将 App Check 库添加到应用后,在启用 App Check 强制执行之前,您应确保这样做不会干扰现有的合法用户。
您可以使用 App Check 请求指标这一重要工具,来决定是否为这些服务启用 App Check 强制执行。您可以在 Google API Console 或 Firebase 控制台中监控 App Check 指标。
在 Google API Console中监控指标
如需查看 iOS OAuth 客户端的指标,请在“凭据”页面中找到该客户端的修改视图。在该页面右侧的 Google Identity for iOS 部分下,您会看到相关指标。这些指标会显示您的 App Check 请求指标。这些指标包含以下信息:
- 已验证的请求数 - 具有有效 App Check 令牌的请求。启用 App Check 强制执行后,只有此类别的请求会成功。
- 未验证请求的数量:可能过时的客户端请求 - 缺少 App Check 令牌的请求;这些请求可能来自未包含 App Check 实现的旧版应用。
- 未验证请求数:未知来源的请求 - 缺少 App Check 令牌且看起来不像来自您的应用的请求。

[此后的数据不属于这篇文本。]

(** X7. What [deduplicateEntries] keeps covers its input: every entry of the
  input satisfies both predicates against some kept entry. No kept entry
  satisfies them against a kept entry before it, no entry is kept twice,
  and the first entry of the input is the first kept. *)
Theorem deduplicateEntries_covers_input entries :
exists kept,
  deduplicateEntries JSON_parse entries = Ok kept
  /\ (forall entry, entry ∈ entries ->
        existsb (similar_pair JSON_parse entry) kept = true)
  /\ pairwise_distinct JSON_parse kept
  /\ NoDup kept
  /\ head kept = head entries.
Proof.
exists (kept_after JSON_parse entries []).
assert (pairwise_distinct JSON_parse (kept_after JSON_parse entries [])) as Hdistinct.
{ apply kept_after_distinct, pairwise_distinct_nil. }
split; [apply deduplicateEntries_kept|]. split; [|split; [|split]].
- intros entry. apply kept_after_covers.
- exact Hdistinct.
- by apply pairwise_distinct_NoDup.
- destruct entries as [|x rest]; [done|]. simpl.
  by destruct (kept_after_sublist JSON_parse rest [x]) as (added & -> & _).
Qed.

End dedup_invariants.

(** X8. The two predicates of the structural deduplicator are reflexive for
    every behaviour of [JSON.parse], but the pair is not symmetric, so the
    result depends on the order of the capture: a response with a [null]
    member is similar to one with an object in its place and not the other
    way round (the second comparison raises and falls back to the texts),
    and of the two exchanges one or both are kept according to which comes
    first. *)
Theorem similarity_reflexive_not_symmetric :
  (forall JSON_parse entry, similar_pair JSON_parse entry entry = true)
  /\ similar_pair JSON_parse_model user_missing user_present = true
  /\ similar_pair JSON_parse_model user_present user_missing = false
  /\ deduplicateEntries JSON_parse_model [user_missing; user_present]
     = Ok [user_missing; user_present]
  /\ deduplicateEntries JSON_parse_model [user_present; user_missing]
     = Ok [user_present].
Proof.
  split; [exact similar_pair_refl|]. repeat split; by vm_compute.
Qed.


(** ** The exact deduplicator, by signature key *)

Lemma areRequestsEqual_signature_key entry1 entry2 :
  areRequestsEqual (createRequestSignature entry1) (createRequestSignature entry2) = true
  <-> signature_key entry1 = signature_key entry2.
Proof.
  rewrite areRequestsEqual_iff.
  unfold identical_signatures, signature_key, createRequestSignature, convertRequest,
    request_body.
  simpl. split.
  - by intros (-> & -> & -> & -> & ->).
  - by intros [= -> -> -> -> ->].
Qed.

Lemma seen_signature_key entry deduplicated :
  existsb
    (fun kept =>
       areRequestsEqual (createRequestSignature entry) (createRequestSignature kept))
    deduplicated
  = bool_decide (signature_key entry ∈ map signature_key deduplicated).
Proof.
  apply eq_true_iff_eq. rewrite existsb_exists, bool_decide_eq_true. split.
  - intros (k & Hk & Heq). apply areRequestsEqual_signature_key in Heq.
    rewrite Heq. apply list_elem_of_In, in_map. done.
  - intros Hin. apply list_elem_of_In, in_map_iff in Hin as (k & Heq & Hk).
    exists k. split; [done|]. by apply areRequestsEqual_signature_key.
Qed.

Lemma exact_kept_after_keys entries deduplicated :
  NoDup (map signature_key deduplicated) ->
  NoDup (map signature_key (exact_kept_after entries deduplicated)).
Proof.
  revert deduplicated.
  induction entries as [|entry rest IH]; intros deduplicated Hnodup; [done|].
  simpl. rewrite seen_signature_key. case_bool_decide as Hseen; [by apply IH|].
  apply IH. rewrite map_app. simpl. apply NoDup_app. split; [done|].
  split; [|apply NoDup_singleton].
  intros key Hkey ->%list_elem_of_singleton. done.
Qed.

Lemma exact_kept_after_fixed entries deduplicated :
  NoDup (map signature_key (deduplicated ++ entries)) ->
  exact_kept_after entries deduplicated = deduplicated ++ entries.
Proof.
  revert deduplicated.
  induction entries as [|entry rest IH]; intros deduplicated Hnodup; simpl.
  - by rewrite app_nil_r.
  - rewrite seen_signature_key. rewrite bool_decide_eq_false_2.
    + rewrite IH; rewrite <-app_assoc; done.
    + rewrite map_app in Hnodup. simpl in Hnodup.
      apply NoDup_app in Hnodup as (_ & Hdisjoint & _).
      intros Hin. apply (Hdisjoint _ Hin). apply list_elem_of_here.
Qed.

Lemma exact_kept_after_covers entries deduplicated entry :
  entry ∈ entries ->
  signature_key entry ∈ map signature_key (exact_kept_after entries deduplicated).
Proof.
  assert (forall l acc key,
            key ∈ map signature_key acc ->
            key ∈ map signature_key (exact_kept_after l acc)) as Hgrows.
  { intros l acc key Hkey.
    destruct (exact_kept_after_sublist l acc) as (added & -> & _).
    rewrite map_app. apply elem_of_app. by left. }
  revert deduplicated.
  induction entries as [|x rest IH]; intros deduplicated; [by intros ?%elem_of_nil|].
  intros [->|Hin]%elem_of_cons; simpl.
  - rewrite seen_signature_key. case_bool_decide as Hseen.
    + by apply Hgrows.
    + apply Hgrows. rewrite map_app. apply elem_of_app. right. apply list_elem_of_here.
  - case_match; by apply IH.
Qed.

(** X9. [removeExactDuplicates] keeps the first entry of each signature,
    where the signature of an entry is its method, its raw URL, its query
    parameter map, its static header map and its body text: the kept
    entries form a sublist of the input, no two have the same signature,
    every signature of the input is the signature of a kept entry, and a
    second run changes nothing. The response plays no part. *)
Theorem removeExactDuplicates_one_per_signature entries :
  removeExactDuplicates entries `sublist_of` entries
  /\ NoDup (map signature_key (removeExactDuplicates entries))
  /\ (forall entry, entry ∈ entries ->
        signature_key entry ∈ map signature_key (removeExactDuplicates entries))
  /\ removeExactDuplicates (removeExactDuplicates entries) = removeExactDuplicates entries
  /\ (forall entry1 entry2,
        request entry1 = request entry2 ->
        removeExactDuplicates [entry1; entry2] = [entry1]).
Proof.
  rewrite !removeExactDuplicates_kept.
  assert (NoDup (map signature_key (exact_kept_after entries []))) as Hkeys.
  { apply exact_kept_after_keys. constructor. }
  split; [|split; [|split; [|split]]].
  - by destruct (exact_kept_after_sublist entries []) as (added & -> & Hsub).
  - exact Hkeys.
  - intros entry. apply exact_kept_after_covers.
  - by apply (exact_kept_after_fixed _ []).
  - intros entry1 entry2 Hrequest. rewrite removeExactDuplicates_kept. simpl.
    replace (areRequestsEqual _ _) with true; [done|].
    symmetry. apply areRequestsEqual_signature_key.
    unfold signature_key, request_body. by rewrite Hrequest.
Qed.

(** ** Header and query parameter maps *)

Lemma dynamicHeaders_beyond_useless key :
  key ∈ dynamicHeaders -> key ∈ uselessHeaders \/ key = "expires".
Proof.
  unfold dynamicHeaders. rewrite !elem_of_cons, elem_of_nil.
  intros [->|[->|[->|[->|[->|[->|[->|[->|[->|[->|[->|[->|[]]]]]]]]]]]]];
    first [by right | left; by apply (bool_decide_unpack _); vm_compute].
Qed.

Lemma getStaticHeaders_expires hs :
  getStaticHeaders (collect_headers hs) = delete "expires" (collect_headers hs).
Proof.
  apply map_eq. intros key.
  rewrite static_headers_lookup, lookup_delete, collect_headers_lookup.
  unfold isUselessHeader.
  destruct (decide ("expires" = key)) as [<-|Hkey].
  - by vm_compute.
  - case_bool_decide as Hu; [done|]. cbn [orb].
    case_bool_decide as Hd; [|done].
    apply dynamicHeaders_beyond_useless in Hd as [?|?]; done.
Qed.

(** X10. On the headers of a converted request [getStaticHeaders] removes
    [expires] and nothing else: the other eleven dynamic names are useless
    headers, which [convertRequest] has dropped already. So the static
    headers of a request signature are its headers without [expires], and
    an [Expires] header is the only header kept by [convertRequest] that
    [areRequestsEqual] does not compare. *)
Theorem getStaticHeaders_only_expires harRequest :
  getStaticHeaders (llm_headers (convertRequest harRequest))
  = delete "expires" (llm_headers (convertRequest harRequest))
  /\ (forall key,
        key ∈ dynamicHeaders -> key <> "expires" ->
        llm_headers (convertRequest harRequest) !! key = None).
Proof.
  cbn [convertRequest llm_headers]. split; [apply getStaticHeaders_expires|].
  intros key [Huseless|Hexpires]%dynamicHeaders_beyond_useless Hkey; [|done].
  rewrite collect_headers_lookup. unfold isUselessHeader.
  by rewrite bool_decide_eq_true_2.
Qed.


(** ** Later headers and parameters override earlier ones *)

(** X11. The header and query parameter objects of a converted request.
    Under a key the header object holds the value of the last header whose
    lower-cased name is that key, and nothing when the key is a useless
    header, when it is [__proto__], or when no header has that name: names
    are compared without case and a later header overrides an earlier one.
    Every key of the object is in lower case. The query parameter object
    holds under a name the value of the last parameter of exactly that
    name, and nothing under [__proto__]. *)
Theorem convertRequest_last_wins harRequest :
  (forall key,
     llm_headers (convertRequest harRequest) !! key
     = if isUselessHeader key || bool_decide (key = "__proto__") then None
       else value <$> last_under header_key key (headers harRequest))
  /\ (forall key,
        is_Some (llm_headers (convertRequest harRequest) !! key) ->
        toLowerCase key = key)
  /\ (forall key,
        llm_queryParams (convertRequest harRequest) !! key
        = if bool_decide (key = "__proto__") then None
          else value <$> last_under name key (queryString harRequest)).
Proof.
  cbn [convertRequest llm_headers llm_queryParams].
  split; [intros key; apply collect_headers_lookup|]. split.
  - intros key [v Hv]. by apply (collect_headers_keys _ _ _ Hv).
  - intros key. apply collect_queryParams_lookup.
Qed.


(** ** Structural similarity and structure keys *)

Lemma similar_as_stated_key a b :
  similar_as_stated a b -> getStructureKey a = getStructureKey b.
Proof.
  induction 1 as [a b Ha Hb Htype|members1 members2 Hnames _ _| |? ? ? ? _ IH].
  - destruct a, b; done.
  - cbn [getStructureKey]. by rewrite Hnames.
  - done.
  - cbn [getStructureKey]. by rewrite IH.
Qed.

Lemma similar_as_stated_sym a b : similar_as_stated a b -> similar_as_stated b a.
Proof.
  induction 1 as [a b Ha Hb Htype|members1 members2 Hnames _ IH| |? ? ? ? _ IH].
  - by apply similar_primitives.
  - apply similar_objects; [done|]. intros key v2 v1 Hv2 Hv1. by apply (IH key).
  - apply similar_empty_arrays.
  - by apply similar_first_elements.
Qed.

Lemma similar_as_stated_trans a b c :
  similar_as_stated a b -> similar_as_stated b c -> similar_as_stated a c.
Proof.
  intros Hab. revert c.
  induction Hab as [a b Ha Hb Htype|members1 members2 Hnames _ IH| |? ? ? ? _ IH];
    intros c Hbc.
  - inversion Hbc; simplify_eq/=; try done.
    apply similar_primitives; [done..|congruence].
  - inversion Hbc as [| ? members3 Hnames' Hvalues | |]; simplify_eq/=; [done|].
    apply similar_objects; [congruence|].
    intros key v1 v3 Hv1 Hv3.
    assert (is_Some (prop key members2)) as [v2 Hv2].
    { apply prop_is_Some. rewrite <-sort_strings_Permutation, <-Hnames.
      rewrite sort_strings_Permutation. apply prop_is_Some. by exists v1. }
    apply (IH key v1 v2 Hv1 Hv2). by apply (Hvalues key).
  - inversion Hbc; simplify_eq/=; [done|]. apply similar_empty_arrays.
  - inversion Hbc; simplify_eq/=; [done|]. apply similar_first_elements. by apply IH.
Qed.

Lemma members_similar_returns similar members1 members2 keys :
  (forall key v1 v2,
     prop key members1 = Some v1 -> prop key members2 = Some v2 ->
     returns (similar v1 v2)) ->
  returns (members_similar similar members1 members2 keys).
Proof.
  intros Hvalues. induction keys as [|key keys IH]; [by eexists|].
  cbn [members_similar].
  destruct (prop key members1) as [v1|] eqn:H1; [|by eexists].
  destruct (prop key members2) as [v2|] eqn:H2; [|by eexists].
  destruct (Hvalues key v1 v2 H1 H2) as [[|] ->]; [exact IH|by eexists].
Qed.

- 未经验证请求数:无效请求 - 具有无效 App Check 令牌的请求,可能来自企图冒充您的应用的不可信客户端,也可能来自模拟环境。
在 Firebase 控制台中监控指标
您可以查看整个项目的指标,也可以查看各个 OAuth 客户端的指标:
如需查看项目的 App Check 请求指标,请打开 Firebase 控制台的 App Check 部分,然后展开 Google Identity for iOS 部分。例如:
如需查看特定 OAuth 客户端的 App Check 请求指标,请打开 Firebase 控制台的 OAuth 客户端页面,然后展开与该客户端对应的部分。
请求指标分为四类:
已验证请求是具有有效 App Check 令牌的请求。启用 App Check 强制执行后,只有此类别的请求会成功。
过时的客户端请求是缺少 App Check 令牌的请求。这些请求可能来自应用中未包含 App Check 的旧版 Firebase SDK。
未知来源请求是缺少 App Check 令牌并且看起来不像来自 Firebase SDK 的请求。这些请求可能是使用被盗 API 密钥发出的请求,或者是在未使用 Firebase SDK 的情况下发出的伪造请求。
无效请求是具有无效 App Check 令牌的请求,这些请求可能来自企图冒充您的应用的虚假客户端,也可能来自模拟环境。
这些类别的分布情况可以帮助您决定何时为您的应用启用强制执行。下面列出了一些指南:
如果几乎所有近期请求都来自经过验证的客户端,请考虑启用强制执行,开始保护您的身份验证端点。
如果最近的请求中有很大一部分来自可能已过时的客户端,为了避免干扰用户,请考虑等待更多用户更新您的应用,然后再启用强制执行。如果对已发布的应用强制执行 App Check,未与 App Check SDK 集成的先前的应用版本将无法使用。
如果您的应用尚未发布,您应立即启用 App Check 强制执行,因为用户还没有使用任何过时的客户端。
后续步骤
在了解 App Check 对用户有何影响并为后续操作做好准备之后,您便可以启用 App Check 强制执行。